Comparée à la BCE, la BNS a la t?che un peu plus facile. Elle est responsable de l'une des monnaies les plus stables et les plus anciennes du monde. "Les entreprises et les consommateurs suisses partent du principe qu'il n'y aura pratiquement pas de renchérissement", estime Sturm.. Selon Sturm, le taux de change explique également l'inflation relativement faible en Suisse : "Le franc fort rend les biens importés moins chers et freine ainsi le renchérissement. Si les biens étrangers deviennent plus chers, la BNS peut tolérer une légère appréciation et ainsi contrer l'inflation". De plus, l'économie suisse ne dépend pas fortement de l'industrie lourde. Des prix du pétrole et du gaz plus élevés se répercutent donc dans une moindre mesure sur le prix des biens industriels.
Un nouveau système monétaire
Mais à long terme, la politique monétaire suisse est également confrontée à une grande inconnue", explique Gersbach. Dans le sillage de la crise financière de 2008, un nouveau système monétaire a vu le jour. "Avant la crise financière, les banques commerciales ne détenaient que de petits coussins de réserve auprès de leur banque centrale. Mais pour stabiliser les systèmes bancaires et donc l'économie, les banques centrales ont acheté à grande échelle des titres de banques commerciales ou des devises étrangères, comme dans le cas de la Suisse.
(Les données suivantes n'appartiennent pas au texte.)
(** The first address of the wallet of [seed] is well formed, and the child
    of index -1 of the root has the fields of a well-formed node. *)
Lemma derived_wf_witness :
  wf_node address_node /\
  wf_fields SigningKey_publicKey SigningKey_compressedPublicKey computeAddress unit
    negative_node.
Proof.
  split.
  - apply (derived_wf sha256 ripemd160 computeHmac_sha512 MasterSecret N
             SigningKey_publicKey SigningKey_compressedPublicKey computeAddress unit
             toy_computeHmac_length toy_ripemd160_length
             address_node (proj2 derived_nodes)).
    discriminate.
  - apply (derived_wf sha256 ripemd160 computeHmac_sha512 MasterSecret N
             SigningKey_publicKey SigningKey_compressedPublicKey computeAddress unit
             toy_computeHmac_length toy_ripemd160_length
             negative_node derived_negative_node).
Defined.

(** Every toy address is in Cyprus 1: the address of index 2 there is the
    one of address index 2, with two addresses of the zone below it.  The
    address of index -1 in Paxos 1 is the one of address index 0. *)
Lemma deriveAddress_finds_witness :
  (exists w j,
     deriveAddress 3 account_node 2 (Some "Cyprus1") = Some (Ok w) /\
     derivePath account_node (JS.Number_toString (Z.of_nat j)) = Ok w /\
     count_in_zone sha256 ripemd160 computeHmac_sha512 N SigningKey_publicKey
       SigningKey_compressedPublicKey computeAddress getShardForAddress isUTXOAddress
       unit account_node cyprus1 j = 2) /\
  derivePath account_node (JS.Number_toString 0) = Ok address_node.
Proof.
  split.
  - destruct (deriveAddress 3 account_node 2 (Some "Cyprus1")) as [[w|e]|] eqn:Hrun.
    + pose proof (deriveAddress_finds sha256 ripemd160 computeHmac_sha512 N
                    SigningKey_publicKey SigningKey_compressedPublicKey computeAddress
                    getShardForAddress isUTXOAddress ShardData unit
                    account_node 2 (Some "Cyprus1") cyprus1 3 w
                    eq_refl eq_refl eq_refl Hrun) as Hfind.
      change (0 <=? 2) with true in Hfind. cbv iota in Hfind.
      destruct Hfind as (j & Hw & _ & Hcount).
      exists w, j. auto.
    + exfalso. revert Hrun. vm_compute. discriminate.
    + exfalso. revert Hrun. vm_compute. discriminate.
  - exact (deriveAddress_finds sha256 ripemd160 computeHmac_sha512 N
             SigningKey_publicKey SigningKey_compressedPublicKey computeAddress
             getShardForAddress isUTXOAddress ShardData unit
             account_node (-1) (Some "paxos1") paxos1 1 address_node
             eq_refl eq_refl eq_refl eq_refl).
Defined.

(** A string that decodes to three bytes is no extended key. *)
Lemma fromExtendedKey_rejects_witness :
  exists message, fromExtendedKey "abcd" = Throw (InvalidArgument message "extendedKey").
Proof.
  apply (fromExtendedKey_rejects sha256 ripemd160 SigningKey_publicKey
           SigningKey_compressedPublicKey computeAddress unit toy_sha256_length
           "abcd" (decoded "abcd")); [reflexivity|].
  left. vm_compute. discriminate.
Defined.

(** The master key of test vector 1 of BIP-32 as a testnet private key is
    refused, and as a testnet public key it gives the neutered node. *)
Lemma fromExtendedKey_testnet_witness :
  fromExtendedKey tv1_tprv
  = Throw (InvalidArgument "invalid extended key prefix" "extendedKey") /\
  HDWallet.fromExtendedKey sha256 ripemd160 SigningKey_publicKey
    SigningKey_compressedPublicKey (fun key => Ok (hexlify (drop 13 key))) unit tv1_tpub
  = Ok (Neutered (new_HDNodeVoidWallet sha256 ripemd160
                    (hexlify (drop 13 tv1_publicKey)) tv1_publicKey
                    [Byte.x00; Byte.x00; Byte.x00; Byte.x00] tv1_chainCode None 0 0)).
Proof.
  split.
  - apply (fromExtendedKey_testnet sha256 ripemd160 SigningKey_publicKey
             SigningKey_compressedPublicKey computeAddress unit
             tv1_tprv (decoded tv1_tprv)); reflexivity.
  - apply (fromExtendedKey_testnet sha256 ripemd160 SigningKey_publicKey
             SigningKey_compressedPublicKey (fun key => Ok (hexlify (drop 13 key))) unit
             tv1_tpub (decoded tv1_tpub)); reflexivity.
Defined.

End Toy.

End HDWallet.

(** ** The websockets of the shards ([src/providers/provider-websocket.ts])

    [initUrlMap] opens one websocket for Prime and one for every running
    zone, at URLs it makes of the URL it is given. *)

Module InitUrlMap.

(** A field of a split in a template literal: a field that is missing is
    [undefined] and prints as such. *)
Definition template_field (fields : list string) (i : nat) : string :=
  default "undefined" (fields !! i).
Lemma start_group_spec (self : nat) (name : string) (st : state) :
  inv st ->
  (self < length (heap st))%nat ->
  exists st',
    start_group clock self name st = Fine st' /\
    inv st' /\
    length (heap st') = S (length (heap st)) /\
    current st' = Some (length (heap st)) /\
    deref st' (length (heap st)) = Timer_init /\
    _timers (deref st' self) !! name = Some (length (heap st)) /\
    _current (deref st' self) = Some (name, clock (ticks st)) /\
    (forall i, keys (deref st i) `prefix_of` keys (deref st' i)) /\
    (exists below, below `prefix_of` _stack st /\
                   _stack st' = below ++ [self; length (heap st)]).
Proof.
  intros Hinv Hself. unfold start_group.
  destruct (start_spec self name st Hinv Hself)
    as (st1 & -> & [Hok1 Hrun1] & Hlen1 & _ & Hc1 & _ & _ & Hk1 & _
        & (below & Hbelow & Hst1)).
  unfold Timer_new. cbv beta iota zeta.
  set (h1 := heap st1 ++ [Timer_init]).
  set (st2 := mkState h1 (_stack st1) (ticks st1)).
  assert (Hself1 : (self < length (heap st1))%nat) by lia.
  assert (Hd2 : forall i, (i < length (heap st1))%nat ->
                          deref st2 i = deref st1 i).
  { intros i Hi. unfold deref, st2, h1. cbn [heap].
    rewrite lookup_app_l by exact Hi. reflexivity. }
  assert (Hnew : deref st2 (length (heap st1)) = Timer_init).
  { unfold deref, st2, h1. cbn [heap].
    rewrite lookup_app_r by lia. rewrite Nat.sub_diag. reflexivity. }
  assert (Hl2 : length h1 = S (length (heap st1))).
  { unfold h1. rewrite length_app. cbn. lia. }
  set (me' := mkTimer (_timings (deref st2 self))
                      (<[name := length (heap st1)]> (_timers (deref st2 self)))
                      (_current (deref st2 self)) (_stop (deref st2 self))).
  assert (Hself2 : (self < length (heap st2))%nat)
    by (unfold st2; cbn [heap]; lia).
  set (st3 := assign st2 self me').
  assert (Hd3 : deref st3 self = me') by (apply deref_assign_eq, Hself2).
  assert (Hne3 : forall i, self <> i -> deref st3 i = deref st2 i)
    by (intros i Hi; apply deref_assign_ne, Hi).
  assert (Hl3 : length (heap st3) = S (length (heap st1))).
  { unfold st3, assign. cbn [heap]. rewrite length_insert. exact Hl2. }
  eexists. split; [reflexivity |].
  assert (Hd : forall i, deref (mkState (heap st3) (_stack st3 ++ [length (heap st1)])
                                        (ticks st3)) i = deref st3 i)
    by reflexivity.
  cbn [heap _stack]. rewrite !Hd, <- Hlen1.
  split.
  { split.
    - cbn [heap]. intros i t n c Hi Hn. rewrite Hl3.
      assert (Hlt : (i < length (heap st3))%nat) by (eapply lookup_lt_Some, Hi).
      assert (Ht : t = deref st3 i) by (unfold deref; rewrite Hi; reflexivity).
      subst t. destruct (decide (self = i)) as [<- | Hi'].
      + rewrite Hd3 in Hn. unfold me' in Hn. cbn [_timers] in Hn.
        apply lookup_insert_Some in Hn. destruct Hn as [[_ <-] | [_ Hn]];
          [lia |].
        rewrite Hd2 in Hn by exact Hself1.
        pose proof (Hok1 self (deref st1 self) n c
                      (deref_lookup st1 self Hself1) Hn). lia.
      + rewrite Hne3 in Hn by exact Hi'.
        destruct (decide (i = length (heap st1))) as [-> | Hi''].
        * rewrite Hnew in Hn. discriminate Hn.
        * assert (Hi1 : (i < length (heap st1))%nat) by lia.
          rewrite Hd2 in Hn by exact Hi1.
          pose proof (Hok1 i (deref st1 i) n c (deref_lookup st1 i Hi1) Hn).
          lia.
    - cbn [heap _stack]. rewrite length_app. cbn [length].
      unfold st3, assign. cbn [heap _stack].
      pose proof (running_insert h1 self (deref st2 self) me'
                    (deref_lookup st2 self Hself2)) as H.
      unfold busy in H. cbn [_current me'] in H.
      assert (Hr : running h1 = running (heap st1))
        by (unfold h1; rewrite running_app; cbn; lia).
      destruct (_current (deref st2 self)); unfold st2 in *;
        cbn [heap _stack]; lia. }
  split; [exact Hl3 |].
  split; [apply last_snoc |].
  split; [rewrite Hne3 by lia; exact Hnew |].
  split; [rewrite Hd3; unfold me'; cbn [_timers]; apply lookup_insert_eq |].
  split; [rewrite Hd3; unfold me'; cbn [_current];
          rewrite Hd2 by exact Hself1; exact Hc1 |].
  split.
  { intros i. rewrite Hd. etransitivity; [apply Hk1 |].
    destruct (decide (i < length (heap st1))%nat) as [Hi | Hi].
    - destruct (decide (self = i)) as [<- | Hi'].
      + rewrite Hd3. unfold keys, me'. cbn [_timings].
        rewrite Hd2 by exact Hself1. reflexivity.
      + rewrite Hne3 by exact Hi'. rewrite Hd2 by exact Hi. reflexivity.
    - assert (Hz : deref st1 i = Timer_init).
      { unfold deref. rewrite lookup_ge_None_2 by lia. reflexivity. }
      rewrite Hz. apply prefix_nil. }
  exists below. split; [exact Hbelow |].
  unfold st3, assign, st2. cbn [_stack]. rewrite Hst1, <- app_assoc.
  reflexivity.
Qed.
De ce fait, les réserves des banques commerciales auprès des banques centrales ont très fortement augmenté au cours des 14 dernières années".
Ces réserves permettraient aux banques d'augmenter fortement les prêts ou les achats de titres et de créer ainsi de nouveaux dép?ts bancaires et donc de l'argent, sans pour autant rencontrer de problèmes de liquidités. Selon l'économiste de l'ETH, la question de savoir dans quelle mesure cela se produirait et si l'argent nouvellement créé entra?nerait une inflation plus élevée, voire des crises financières, fait l'objet de controverses. L'argent reste un risque.
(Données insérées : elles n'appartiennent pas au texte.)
(** * ExpenseFlow analytics dashboard: controller, data access, renderers, utils

    A shallow embedding of the four browser scripts of the analytics page

      - the utils module, [window.AnalyticsUtils]          (module [AnalyticsUtils])
      - the API module, [window.AnalyticsAPI]              (module [AnalyticsAPI])
      - the renderers module, [window.AnalyticsRenderers]  (module [AnalyticsRenderers])
      - the orchestrator, class [AnalyticsDashboard]       (module [AnalyticsDashboard])

    together with [debounce] of the utils module (module [Debounce]), the
    loading of the page (module [Bootstrap]) and, of the server
    configuration, the origin check and the logging wrapper (module
    [ServerConfig]), followed by the properties that are checked against
    them.

    Conventions of the embedding.
      - JavaScript values are the inductive [JsVal]; numbers are IEEE 754
        doubles, with their rounding, their infinities, NaN and the two zeros.
      - A payload is what [response.json()] gave: data without functions.
      - A function that can throw returns a [Completion].
      - Code that mutates state is written in the state-and-exception monad
        [ST S]: over the content of one DOM element for a renderer body, over
        the whole [World] for the data access layer and the controller.
      - An [async] function is cut at its [await] on the network: the part
        before it runs when the task is launched, the part after it when the
        response arrives (event [Settle]).  Tasks that were launched and have
        not settled yet are the [pending] list of the [World]; they may settle
        in any order. *)

From Stdlib Require Import PrimFloat FloatClass.
From Stdlib Require Import DecimalString.
From stdpp Require Import gmap strings list fin_maps.
(** C3, witness: a one-byte datagram while waiting for ACK 0. *)
Lemma C3_ack_length_witness :
  (length Scenario.short_ack <> 8%nat ->
     Tahoe.state2 (World 101.5 (Some Scenario.short_ack)) Scenario.first_send
       = Raise StructError /\
     (Tahoe.loop_cond Scenario.first_send = true ->
      Tahoe.state Scenario.first_send = 2 ->
      forall ws,
        Tahoe.main_loop (Scenario.chunks 4)
          (World 101.5 (Some Scenario.short_ack) :: ws) Scenario.first_send
        = Tahoe.Crashed StructError Scenario.first_send)) /\
  (length Scenario.short_ack = 8%nat ->
     (exists m a, unpack_II Scenario.short_ack = Ok (m, a)) /\
     Tahoe.state2 (World 101.5 (Some Scenario.short_ack)) Scenario.first_send
       = Tahoe.on_ack (World 101.5 (Some Scenario.short_ack))
           Scenario.short_ack Scenario.first_send).
Proof.
  apply (C3_ack_length (Scenario.chunks 4)
           (World 101.5 (Some Scenario.short_ack)) Scenario.first_send
           Scenario.short_ack).
  reflexivity.
Defined.

(** C3, counterexample: while the client waits for ACK 0, a one-byte
    datagram ends the session with [struct.error] instead of being dropped,
    and so does the 9-byte datagram whose first 8 bytes are the ACK for 0. *)
Lemma C3_counterexample :
  Tahoe.reachable (Scenario.chunks 4) 8 0.5 100 Scenario.first_send /\
  Tahoe.main_loop (Scenario.chunks 4)
    [World 101.5 (Some Scenario.short_ack)] Scenario.first_send
  = Tahoe.Crashed StructError Scenario.first_send /\
  Tahoe.main_loop (Scenario.chunks 4)
    [World 101.5 (Some Scenario.long_ack)] Scenario.first_send
  = Tahoe.Crashed StructError Scenario.first_send /\
  (exists s',
     Tahoe.main_loop (Scenario.chunks 4)
       [World 101.5 (Some (Scenario.ackp 0))] Scenario.first_send
     = Tahoe.Running s').
Proof.
  split; [exact first_send_reachable|].
  split; [vm_compute; reflexivity|].
  split; [vm_compute; reflexivity|].
  eexists. vm_compute. reflexivity.
Qed.

Section TahoeAdmission.
Import Tahoe.

Lemma window_full_false c (d : dict bytes) :
  window_full c d = false <-> (len d < c)%Q.
Proof.
  unfold window_full. split.
  - intros H. apply Qnot_le_lt. intros Hle.
    apply Qle_bool_iff in Hle. congruence.
  - intros H. destruct (Qle_bool c (len d)) eqn:E; [|done].
    apply Qle_bool_iff in E. apply Qlt_not_le in H. done.
Qed.

(** C4, as the code has it: after a send, and after an ACK other than the
    desired one, the client goes on to fetch new data (state 0) exactly when
    the number of outstanding packets is below cwnd itself, with no rounding
    down, and waits (state 2) otherwise. *)
Theorem C4_admission :
  (forall w s s',
     state1 w s = Ok s' ->
     (state s' = 0 <-> (len (outstanding s') < cwnd s')%Q) /\
     (state s' = 2 <-> ~ (len (outstanding s') < cwnd s')%Q)) /\
  (forall w ack s s' m ackno,
     on_ack w ack s = Ok s' ->
     unpack_II ack = Ok (m, ackno) ->
     ackno <> desired_ackno s ->
     (state s' = 0 <-> (len (outstanding s') < cwnd s')%Q) /\
     (state s' = 2 <-> ~ (len (outstanding s') < cwnd s')%Q)).
Proof.
  assert (Hdec : forall c (d : dict bytes) (st : Z),
            st = (if window_full c d then 2 else 0) ->
            (st = 0 <-> (len d < c)%Q) /\ (st = 2 <-> ~ (len d < c)%Q)).
  { intros c d st ->. rewrite <- window_full_false.
    destruct (window_full c d); split; split; intros; congruence. }
  split.
  - intros w s s'. unfold state1, bind.
    destruct (pack_II magic (seqno s)); [|discriminate].
    destruct (body s); [|discriminate].
    intros [= <-]. simpl. by apply Hdec.
  - intros w ack s s' m ackno H Hu Hne.
    destruct (on_ack_cases _ _ _ _ H)
      as (m' & a' & t0 & Hu' & _ & _ & _ & _ & _ & Hcase).
    rewrite Hu in Hu'. injection Hu' as <- <-.
    destruct Hcase as [(E & _)|(_ & Hc & _ & Hst)]; [done|].
    rewrite Hc. by apply Hdec.
Qed.

End TahoeAdmission.

Lemma fractional_reachable :
  Tahoe.reachable (Scenario.chunks 4) 2 0.5 100 Scenario.fractional.
Proof. apply main_reachable. Qed.

(** C4, counterexample: with cwnd = 5/2 the send of packet 3 leaves 2
    packets outstanding; floor(cwnd) = 2, so 2 < floor(cwnd) is false, yet
    the client goes to state 0 to originate another packet. *)
Lemma C4_counterexample :
  Tahoe.reachable (Scenario.chunks 4) 2 0.5 100 Scenario.fractional /\
  exists s',
    Tahoe.state1 (Scenario.tick 104) Scenario.fractional = Ok s' /\
    (1 <= Tahoe.cwnd s')%Q /\
    length (Tahoe.outstanding s') = 2%nat /\
    Qfloor (Tahoe.cwnd s') = 2 /\
    Tahoe.state s' = 0.
Proof.
  split; [exact fractional_reachable|].
  eexists. split; [vm_compute; reflexivity|].
  split; [vm_compute; discriminate|].
  repeat split; vm_compute; reflexivity.
Qed.

Section TahoeAck.
Import Tahoe.
Variable wait_for_data : Z -> option bytes.
Local Abbreviation reachable := (reachable wait_for_data).
(** * deepstream.io client: argument normalizers and the Record facade

    A shallow embedding of [src/util/utils.ts] ([normalizeSetArguments],
    [normalizeArguments]) and of [dist/src/record/record.js] (class
    [Record]), together with the properties of the specification that
    concern them.

    JavaScript values are an inductive type; objects live in a heap and are
    handled by reference, so that object identity ([===] on objects, "the
    object itself is returned") is visible.  Code that can throw or mutate
    runs in a small state-and-exception monad: a thrown exception keeps the
    mutations made before it, as in JavaScript. *)

From stdpp Require Import gmap strings list fin_maps.

Local Open Scope string_scope.
Local Open Scope list_scope.

(** ** Values *)

Definition loc := positive.

(** Numbers are only ever inspected with [typeof], [===] and truthiness;
    finite numbers are kept abstractly as integers, [NaN] is kept apart
    because [NaN === NaN] is false. *)
Inductive number :=
| NaN
| Num (z : Z).

Inductive value :=
| VUndef
| VNull
| VBool (b : bool)
| VNum (n : number)
| VStr (s : string)
| VSymbol (id : nat)
| VFun (id : nat)
| VObj (l : loc).

Inductive jstype :=
| TUndefined | TObject | TBoolean | TNumber | TString | TSymbol | TFunction.

#[global] Instance number_eq_dec : EqDecision number.
Proof. solve_decision. Defined.
#[global] Instance value_eq_dec : EqDecision value.
Proof. solve_decision. Defined.
#[global] Instance jstype_eq_dec : EqDecision jstype.
Proof. solve_decision. Defined.

(** [typeof v]; note [typeof null === 'object']. *)
Definition typeof (v : value) : jstype :=
  match v with
  | VUndef => TUndefined
  | VNull => TObject
  | VBool _ => TBoolean
  | VNum _ => TNumber
  | VStr _ => TString
  | VSymbol _ => TSymbol
  | VFun _ => TFunction
  | VObj _ => TObject
  end.

(** [a === b]. *)
Definition strict_eq (a b : value) : bool :=
  match a, b with
  | VNum NaN, _ | _, VNum NaN => false
  | _, _ => bool_decide (a = b)
  end.

(** [a !== b]. *)
Definition strict_neq (a b : value) : bool := negb (strict_eq a b).

(** [ToBoolean], as used by [!x] and [if (x)]. *)
Definition to_boolean (v : value) : bool :=
  match v with
  | VUndef | VNull => false
  | VBool b => b
  | VNum NaN => false
  | VNum (Num z) => negb (Z.eqb z 0)
  | VStr s => negb (Nat.eqb (String.length s) 0)
  | VSymbol _ | VFun _ | VObj _ => true
  end.

(** [v.length] for the values the set normalizer can hold in its [path]
    slot: a string has its length, [false] (like every other primitive but
    [undefined] and [null]) has none. *)
Definition length_of (v : value) : value :=
  match v with
  | VStr s => VNum (Num (Z.of_nat (String.length s)))
  | _ => VUndef
  end.

(** [args[i]] on an [arguments] object: [undefined] out of range. *)
Definition arg_at (args : list value) (i : nat) : value :=
  default VUndef (args !! i).

(** ** Exceptions and state *)

Inductive error :=
| TypeError
| Error (msg : string).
Ce texte reflète l'état des connaissances de la première semaine de mars.
Vers les personnes
Hans Gersbach est professeur de macroéconomie, d'innovation et de politique à l'ETH Zurich et membre fondateur de l'ETH Risk Center.
Jan-Egbert Sturm est professeur de recherche économique appliquée et directeur du KOF Centre de recherches conjoncturelles de l'ETH Zurich.
ETH Risk Center, professeur à l'université de Zurich.
Le site ETH Risk Center, professeur à l'université de Zurich. regroupe 21 chaires issues de neuf départements différents. En dépassant la recherche fragmentée, il peut répondre à la nature systémique des risques. Les concepts de gestion intégrée des risques et de résilience sont au centre de ses préoccupations. Le centre se veut également une plaque tournante entre la science, l'industrie et les autorités. L'ETH Risk Center a été soutenu par des donations d'Alpiq, AXA Research Fund, Axpo, FMB, CKW, Credit Suisse, Swiss Re ainsi que Zurich Insurance Company à l'ETH Zurich Foundation.
Ce texte est paru dans l'édition 22/01 du magazine de l'ETH. Globe est paru.